We’ve outlined those here:
Typically, and in the experience of hundreds of families sharing their experiences on our website, a hospital will try to discharge a patient before an NHS Continuing Healthcare assessment is carried out. CCGs often call this ‘discharge to assess’.
However, many families call it ‘discharge to forget’, because people often have to wait months to be assessed outside hospital and some are never assessed at all once the hospital no longer has any responsibility.
Once a person has been discharged, families also lose the leverage of their relative occupying a hospital bed. It can be much more difficult to get an assessment done quickly as a result.
CCGs are responsible for paying for care in the interim
The Care Act stresses that people should be considered (i.e. assessed) for NHS Continuing Healthcare before they are are discharged from hospital, because that’s the only way to know who should pick up the care bill once they have actually been discharged.
If a person is discharged before being assessed for NHS Continuing Healthcare, the NHS must by default pick up the bill for ongoing care until the full NHS Continuing Healthcare process has been carried out.
What also often happens in practice is that many people are discharged and told that they’ll just have to start paying for care until the Continuing Healthcare assessment can be done.

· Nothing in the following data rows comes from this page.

(* ===== verification/EpochDurable.v ===== *)
(** * Durability of the namespace root

    The theorems about EpochDisk.v: what [load] reads back of a committed
    generation, and what a crash at any point of a commit can leave. *)

From S2P Require Import Prelude Wire GoLib EpochCodec EpochDisk.

Import epoch disk.

(** ** Directory listings *)

Lemma insertNamed_perm {A} (e : gostring * A) l : insertNamed e l ≡ₚ e :: l.
Proof.
  induction l as [|x l IH]; [done|]. cbn [insertNamed]. destruct (bytes_ltb _ _); [|done].
  rewrite IH. apply Permutation_swap.
Qed.

Lemma sortNamed_perm {A} (l : list (gostring * A)) : sortNamed l ≡ₚ l.
Proof. induction l as [|e l IH]; [done|]. simpl. by rewrite insertNamed_perm, IH. Qed.

Lemma sortNamed_sorted {A} (l : list (gostring * A)) :
  StronglySorted (fun a b => bytes_lt a.1 b.1) l -> sortNamed l = l.
Proof.
  induction 1 as [|x l Hs IH Hall]; [done|]. simpl. fold (sortNamed l). rewrite IH.
  destruct l as [|y l]; [done|]. apply Forall_cons in Hall as [Hxy _]. cbn [insertNamed].
  destruct (bytes_ltb y.1 x.1) eqn:E; [|done]. exfalso.
  apply (bytes_lt_irrefl x.1). by transitivity y.1.
Qed.

Definition named (index : nat) (inputs : list bytes) : list (gostring * bytes) :=
  imap (fun i input => (inputName (index + i), input)) inputs.

Lemma named_cons index input inputs :
  named index (input :: inputs) = (inputName index, input) :: named (S index) inputs.
Proof.
  unfold named. rewrite imap_cons, Nat.add_0_r. f_equal. apply imap_ext. intros i x _. simpl.
  by rewrite Nat.add_succ_r.
Qed.

Lemma inputName_lt i j : (i < j)%nat -> (j < 64)%nat -> bytes_lt (inputName i) (inputName j).
Proof.
  intros Hij Hj.
  assert (forallb (fun j => forallb (fun i => bytes_ltb (inputName i) (inputName j)) (seq 0 j)) (seq 0 64) = true)
    as Hall by (vm_compute; done).
  rewrite forallb_true, Forall_forall in Hall. specialize (Hall j). rewrite elem_of_seq in Hall.
  specialize (Hall ltac:(lia)). rewrite forallb_true, Forall_forall in Hall. apply Hall, elem_of_seq. lia.
Qed.

Lemma named_sorted index inputs :
  (index + length inputs <= 64)%nat -> StronglySorted (fun a b => bytes_lt a.1 b.1) (named index inputs).
Proof.
  revert index. induction inputs as [|input inputs IH]; intros index Hl; [constructor|].
  rewrite named_cons. simpl in Hl. constructor; [apply IH; lia|].
  apply Forall_lookup. intros i x Hx. unfold named in Hx. rewrite list_lookup_imap in Hx.
  destruct (inputs !! i) as [y|] eqn:E; [|done]. injection Hx as <-. apply lookup_lt_Some in E.
  apply inputName_lt; simpl; lia.
Qed.

Lemma readInputs_named index inputs :
  Forall (fun input => len input <= maximumNamespaceRecordBytes) inputs ->
  readInputs index (named index inputs) = Ok inputs.
Proof.
  intros Hf. revert index. induction Hf as [|input inputs Hi Hf IH]; intros index; [done|].
  rewrite named_cons. cbn [readInputs]. rewrite bool_decide_eq_true_2 by done. cbn [negb].
  unfold readNamespaceFile. rewrite (proj2 (Z.ltb_ge _ _)), IH by done. done.
Qed.

(** ** Written generations *)

(** The directory a completed [writeNamespaceGeneration] leaves. *)
Definition stagedDir (g : namespaceGeneration) : genDir :=
  MkDir (Some g.(gen_Epoch)) (if g.(gen_Pending) =? 0 then None else Some (be_bytes 8 g.(gen_Pending)))
    (Some (named 0 g.(gen_Inputs))).

(** What [commitCurrent] asks of a generation, and the type of its cursor. *)
Record Bounded (g : namespaceGeneration) : Prop := {
  bo_name : namespaceGenerationName g.(gen_Name) = true;
  bo_epoch : 0 < len g.(gen_Epoch) <= maximumNamespaceEpochBytes;
  bo_inputs : len g.(gen_Inputs) <= maximumChunks;
  bo_input : Forall (fun input => 0 < len input <= maximumNamespaceRecordBytes) g.(gen_Inputs)
}.

Definition inactive (g : namespaceGeneration) : namespaceGeneration :=
  MkGeneration g.(gen_Name) g.(gen_Epoch) g.(gen_Inputs) g.(gen_Pending) false.

Lemma stagedDir_loads g :
  Bounded g -> in_u64 g.(gen_Pending) ->
  loadNamespaceGeneration g.(gen_Name) (stagedDir g) = Ok (inactive g).
Proof.
  intros [_ He Hi Hf] Hp. unfold loadNamespaceGeneration, stagedDir. cbn [epoch_bin pending_bin inputs_dir].
  unfold readNamespaceFile at 1. rewrite (proj2 (Z.ltb_ge _ _)) by lia.
  assert (len (named 0 (gen_Inputs g)) = len (gen_Inputs g)) as Hl by (unfold len, named; by rewrite length_imap).
  unfold readNamespaceDirectory. rewrite Hl, (proj2 (Z.ltb_ge _ _)) by lia.
  rewrite sortNamed_sorted by (apply named_sorted; unfold len, maximumChunks in Hi; simpl; lia).
  rewrite readInputs_named by (eapply Forall_impl; [exact Hf|]; simpl; lia).
  destruct (Z.eqb_spec (gen_Pending g) 0) as [E|E].
  - cbn. unfold inactive. by rewrite E.
  - assert (readNamespaceFile (Some (be_bytes 8 (gen_Pending g))) 8 = Ok (be_bytes 8 (gen_Pending g))) as ->
      by (unfold readNamespaceFile; by rewrite len_be_bytes).
    rewrite len_be_bytes, be_val_bytes8, u64_id by done. done.
Qed.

This is completely flawed.
Why? Because it puts the responsibility for ongoing care onto the local authority – and local authorities means test people for care.
If a local authority does take on this responsibility before the Continuing Healthcare assessment process is complete, the local authority is in a potentially illegal position. It should never take on responsibility for care that is actually the responsibility of the NHS – or before a person has been assessed for Continuing Healthcare At this point it has yet to be decided who should be paying.
Additional false information that people in hospital (and elsewhere) are also often given is that they must pay care fees anyway if they have savings or a house. As we know, that is completely flawed.
So let’s go back to the letter that NHS England sent to CCGs – the one that told CCGs to reduce the number of NHS Continuing Healthcare assessments in hospital:
A letter from NHS England does not change the law. Nor does it change the principles of the Care Act.
In addition, the letter talked about ‘full’ NHS Continuing Healthcare assessments. Stage one of the process is the Checklist assessment; stage two is the full multidisciplinary team assessment.
Some families do allow their relatives to be discharged before the NHS Continuing Healthcare assessment process is complete. This is sometimes because being in hospital is proving detrimental to their relative’s health and wellbeing.
Others accept that their relative will be discharged, but (correctly) refuse to pay any care fees until the Continuing Healthcare assessment process has been carried out in the community (e.g. at home or in a care home).
Feedback and comments from many families also indicate that hospital discharge teams sometimes know very little about the proper NHS Continuing Healthcare process – and even less about the law. They are focused instead on managing and freeing up beds.
Stand firm when it comes to NHS Continuing Healthcare assessments in hospital
So if you’re told that an NHS Continuing Healthcare assessment can no longer be done in hospital, question this using the points outlined above. The person you are speaking to may be referring to the pressure from NHS England to free up beds or, alternatively, they may have been given incorrect information and may lack training in NHS Continuing Healthcare.
Ask them whether they have read and understood the Care Act, and if they tell you to start paying care fees, remind them that the NHS has a duty to cover the cost of ongoing care until the NHS Continuing Healthcare assessment process is complete.